January 15, 2006

Dr. Seuss and Bill O’Reilly Meet Grace and Trip

by Andrew Stern · , 3:25 pm

After a flurry of activity last year, Game-Brains.com took a brief hiatus over the past few months, but is now back with an improvised review of Façade that, among other things, channels the perspective of the right-wing news media:

Let’s take a look at how this game Façade works. Clearly, its designers, artificial intelligence researchers Michael Mateas and Andrew Stern, are two deranged liberals using videogames to espouse subversive values to our youth. Michael and Andrew, do you really think that people want to interact with non-player characters in any sort of in-depth fashion? Would you not agree that Ronald Reagan was the greatest American president of all time? Do you actually think people want to be able to type their own dialogue to characters onscreen and have them respond in a believable way?
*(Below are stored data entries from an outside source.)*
Lemma NewFunc_full k name sig bg w :
  world_of (NewFunc k name sig bg w) = w \/
  (exists p t, pkgs w !! k = Some p /\ fns p !! name = None /\
     pkgs (world_of (NewFunc k name sig bg w)) =
       <[k := with_fns (<[name := length (mod_funcs (mod_ p))]> (fns p))
                (with_funcs (fun l => l ++ [declared name sig bg t]) p)]> (pkgs w)).
Proof.
  destruct (pkgs w !! k) as [p|] eqn:Hk.
  - destruct (fns p !! name) as [fn|] eqn:Hf.
    + left. rewrite (NewFunc_hit k name sig bg w p fn Hk Hf). reflexivity.
    + right. unfold NewFunc. bstep (getPkg_ok k w p Hk).
      unfold Function in *. rewrite Hf.
      destruct (prog_only_rawType sig w) as (t & w1 & E & Hp). bstep E.
      exists p, t. split; [reflexivity|]. split; [exact Hf|].
      unfold modPkg, bind, getPkg. rewrite Hp, Hk. simpl. rewrite Hp. reflexivity.
  - left. unfold NewFunc, bind, getPkg. rewrite Hk. reflexivity.
Qed.

Lemma NewVar_hit k name typ bg w p g :
  pkgs w !! k = Some p -> vars p !! name = Some g -> NewVar k name typ bg w = Ok g w.
Proof.
  intros H Hf. unfold NewVar. bstep (getPkg_ok k w p H).
  unfold Global in *. rewrite Hf. reflexivity.
Qed.

Lemma NewVar_full k name typ bg w :
  world_of (NewVar k name typ bg w) = w \/
  (exists p t, pkgs w !! k = Some p /\ vars p !! name = None /\
     NewVar k name typ bg w =
       Ok (length (mod_globals (mod_ p))) (world_of (NewVar k name typ bg w)) /\
     pkgs (world_of (NewVar k name typ bg w)) =
       <[k := with_vars (<[name := length (mod_globals (mod_ p))]> (vars p))
                (with_globals (fun l => l ++ [declared_var name t]) p)]> (pkgs w)).
Proof.
  destruct (pkgs w !! k) as [p|] eqn:Hk.
  - destruct (vars p !! name) as [g|] eqn:Hf.
    + left. rewrite (NewVar_hit k name typ bg w p g Hk Hf). reflexivity.
    + right. unfold NewVar. bstep (getPkg_ok k w p Hk).
      unfold Global in *. rewrite Hf.
      destruct (prog_only_rawType typ w) as (t & w1 & E & Hp). bstep E.
      exists p, t. split; [reflexivity|]. split; [exact Hf|].
      unfold modPkg, bind, getPkg. rewrite Hp, Hk. simpl. rewrite Hp.
      split; reflexivity.
  - left. unfold NewVar, bind, getPkg. rewrite Hk. reflexivity.
Qed.

Lemma pkg_kept_declare ex p name f :
  fns p !! name = None ->
  pkg_kept ex p (with_fns (<[name := length (mod_funcs (mod_ p))]> (fns p))
                   (with_funcs (fun l => l ++ [f]) p)).
Proof.
  intros Hf. unfold Function, Global in *. repeat split; simpl; eauto.
  - intros n i H. rewrite lookup_insert_ne; [exact H|].
    intros E. rewrite E in Hf. pose proof (eq_trans (eq_sym Hf) H) as X. discriminate X.
  - intros i g H. exists g. split; [apply lookup_app_l_Some, H | reflexivity].
Qed.
Lemma alloc_entries_spec set flags l n : forall k t T e,
  pt_inv k t T -> table_store set flags -> (l <= 2)%nat -> 0 <= e -> e + Z.of_nat n <= level_size (S l) ->
  (forall x, e <= x < e + Z.of_nat n -> Q (S l, x)) ->
  (forall x, e <= x < e + Z.of_nat n -> ~ (l = 0%nat /\ x = 510) /\ is_Some (T !! (l, x / 512))) ->
  match alloc_entries mb set n (k, t) (eptr l e) flags with
  | Some (k', t') => exists T' fs, grown k t T k' t' T' fs /\ (length fs <= n)%nat /\
      forall x, e <= x < e + Z.of_nat n -> is_Some (T' !! (S l, x))
  | None => (length (frames k) < n)%nat
  end.
Proof.
  induction n as [|n IH]; intros k t T e Hinv Hset Hl He Hn HQ Hx.
  { exists T, []. split_and!; [by apply grown_refl|done|lia]. }
  destruct (Hx e ltac:(lia)) as [Hne Hp]. rewrite alloc_entries_S.
  pose proof (alloc_entry_spec set flags k t T l e Hinv Hset (HQ e ltac:(lia)) Hl ltac:(lia) Hne Hp) as H1.
  destruct (alloc_entries mb set 1 (k, t) (eptr l e) flags) as [[k1 t1]|]; cbn [mbind option_bind].
  2:{ rewrite H1. simpl. lia. }
  destruct H1 as (T1 & fs1 & G1 & Hl1 & He1). rewrite eptr_succ by lia.
  specialize (IH k1 t1 T1 (e + 1) (gr_inv _ _ _ _ _ _ _ G1) Hset Hl ltac:(lia) ltac:(lia) ltac:(intros x Hxr; apply HQ; lia)).
  pose proof (gr_frames _ _ _ _ _ _ _ G1) as Hfr. apply Permutation_length in Hfr. rewrite length_app in Hfr.
  destruct (alloc_entries mb set n (k1, t1) (eptr l (e + 1)) flags) as [[k2 t2]|].
  - destruct IH as (T2 & fs2 & G2 & Hl2 & He2).
    { intros x Hxr. destruct (Hx x ltac:(lia)) as [? Hs]. split; [done|].
      destruct Hs as [g Hg]. exists g. by eapply lookup_weaken; [|apply G1]. }
    exists T2, (fs2 ++ fs1). split_and!; [by eapply grown_trans|rewrite length_app; lia|].
    intros x Hxr. destruct (decide (x = e)) as [->|]; [|apply He2; lia].
    destruct He1 as [g Hg]. exists g. by eapply lookup_weaken; [|apply G2].
  - assert (length (frames k1) < n)%nat; [|lia]. apply IH. intros x Hxr.
    destruct (Hx x ltac:(lia)) as [? [g Hg]]. split; [done|]. exists g. by eapply lookup_weaken; [|apply G1].
Qed.
(* ===== verification/Vmalloc.v ===== *)
(** * Virtual memory areas

    [kernel/src/mm/vmalloc.c]: the list of areas of an address space, the search
    for a place for a new one, and the operations that map and unmap the
    pages behind it.

    The list of [vm_area_t] is a sequence (the pointer operations on it are
    those of [DList]).  Page tables and page frames are behind the interface
    [AddrSpace]: [vmm_vmap] and [vmm_vunmap] of [kernel/src/mm/vmm.c].  Taking the
    list's lock and switching to the address space bracket each operation
    and are not represented. *)

From S2P Require Import Prelude DList Pmm.

(** ** Constants of [kernel/include/mm/mm.h] *)

Definition VMM_FLAGS_DEFAULT : Z := Z.lor 0x01 0x02.
Definition VMM_FLAGS_USER : Z := Z.lor VMM_FLAGS_DEFAULT 0x04.
Definition MI_USER_VMAREA_SAPACE_START : Z := 0x10000.
Definition MI_USER_VMAREA_SAPACE_END : Z := 0x7fffffffffff.
Definition MI_KERNEL_VMAREA_SAPACE_START : Z := 0xfffffe0000000000.
Definition MI_KERNEL_VMAREA_SAPACE_END : Z := 0xfffffeffffffffff.

Definition mm_get_vmarea_start (flags : Z) : Z :=
  if Z.land flags VMM_FLAGS_USER =? VMM_FLAGS_USER
  then MI_USER_VMAREA_SAPACE_START else MI_KERNEL_VMAREA_SAPACE_START.
Definition mm_get_vmarea_end (flags : Z) : Z :=
  if Z.land flags VMM_FLAGS_USER =? VMM_FLAGS_USER
  then MI_USER_VMAREA_SAPACE_END else MI_KERNEL_VMAREA_SAPACE_END.

(** ** Areas *)

(** [vm_self] is the address of the structure itself. *)
Record vm_area_t := VmArea { vm_self : Z; vm_start : Z; vm_end : Z; vm_flags : Z }.

(** A new area and the list with it, a null result, or the write through the
    null area that a failed allocation of the structure leads to. *)
Inductive vm_result :=
  | Area (a : vm_area_t) (l : list vm_area_t)
  | Null
  | NullStore.

Section Areas.

(** What [slab_alloc(sizeof(vm_area_t))] returns, [None] for null. *)
Context (slab : option Z).

Definition _vm_area_create (va_start va_end flags : Z) : option vm_area_t :=
  self ← slab; Some (VmArea self va_start va_end flags).

(** Create an area and link it where [link] says. *)
Definition create_and_link (va_start va_end flags : Z)
    (link : vm_area_t -> list vm_area_t) : vm_result :=
  match _vm_area_create va_start va_end flags with
  | Some a => Area a (link a)
  | None => NullStore
  end.

(** The overlap test of the search with an address given. *)
Definition overlap_test (a : vm_area_t) (va_start va_end : Z) : bool :=
  ((vm_start a <=? va_start) && (va_start <? vm_end a)) ||
  ((vm_start a <? va_end) && (va_end <=? vm_end a)) ||
  ((vm_start a <=? va_start) && (va_end <=? vm_end a)).

(** The loop over neighbouring areas; [pre] is what lies before. *)
Fixpoint find_cave (pre l : list vm_area_t) (size flags : Z) : option vm_result :=
  match l with
  | a :: ((b :: _) as l') =>
    if size <=? u64 (vm_start b - vm_end a) then
      let va_end := u64 (vm_end a + size) in
      if vm_start b <? va_end then Some Null
      else Some (create_and_link (vm_end a) va_end flags (fun n => pre ++ a :: n :: l'))
    else find_cave (pre ++ [a]) l' size flags
  | _ => None
  end.

(** Behind the last area. *)
Definition append_area (vmlist : list vm_area_t) (va_start size flags : Z) : vm_result :=
  let va_end := u64 (va_start + size) in
  if mm_get_vmarea_end flags <=? va_end then Null
  else create_and_link va_start va_end flags (fun n => vmlist ++ [n]).

Definition mm_find_vm_area (vmlist : list vm_area_t) (ptr size flags : Z) : vm_result :=
  if ctrue ptr then
    let va_end := u64 (ptr + size) in
    if mm_get_vmarea_end flags <=? va_end then Null
    else if existsb (fun a => overlap_test a ptr va_end) vmlist then Null
    else create_and_link ptr va_end flags (fun n => l_add_prev n vmlist)
  else match vmlist with
  | [] => append_area [] (mm_get_vmarea_start flags) size flags
  | [a] => append_area [a] (vm_end a) size flags
  | _ =>
    match find_cave [] vmlist size flags with
    | Some r => r
    | None => append_area vmlist (vm_end (default (VmArea 0 0 0 0) (last vmlist))) size flags
    end
  end.

End Areas.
What, except a passionate loathing of your own country and a disgusting love for the theories of Lenin, Stalin, and Mao Tse-Tung, would make you believe that gamers want to be able to guide the storyline of a game through their own actions?

One Response to “Dr. Seuss and Bill O’Reilly Meet Grace and Trip”


  1. Patrick Dugan Says:

    Despite the farcical nature of the O’reilly lense, there is a sort of anarchism in the idea of an interactive story. Any story is going to carry with it representative baggage, imposing its worldview through its depiction of causality. But Facade makes a step toward letting people fint their own story, and thus their own worldview. In this sense Facade is almost a rallying call for anarchy.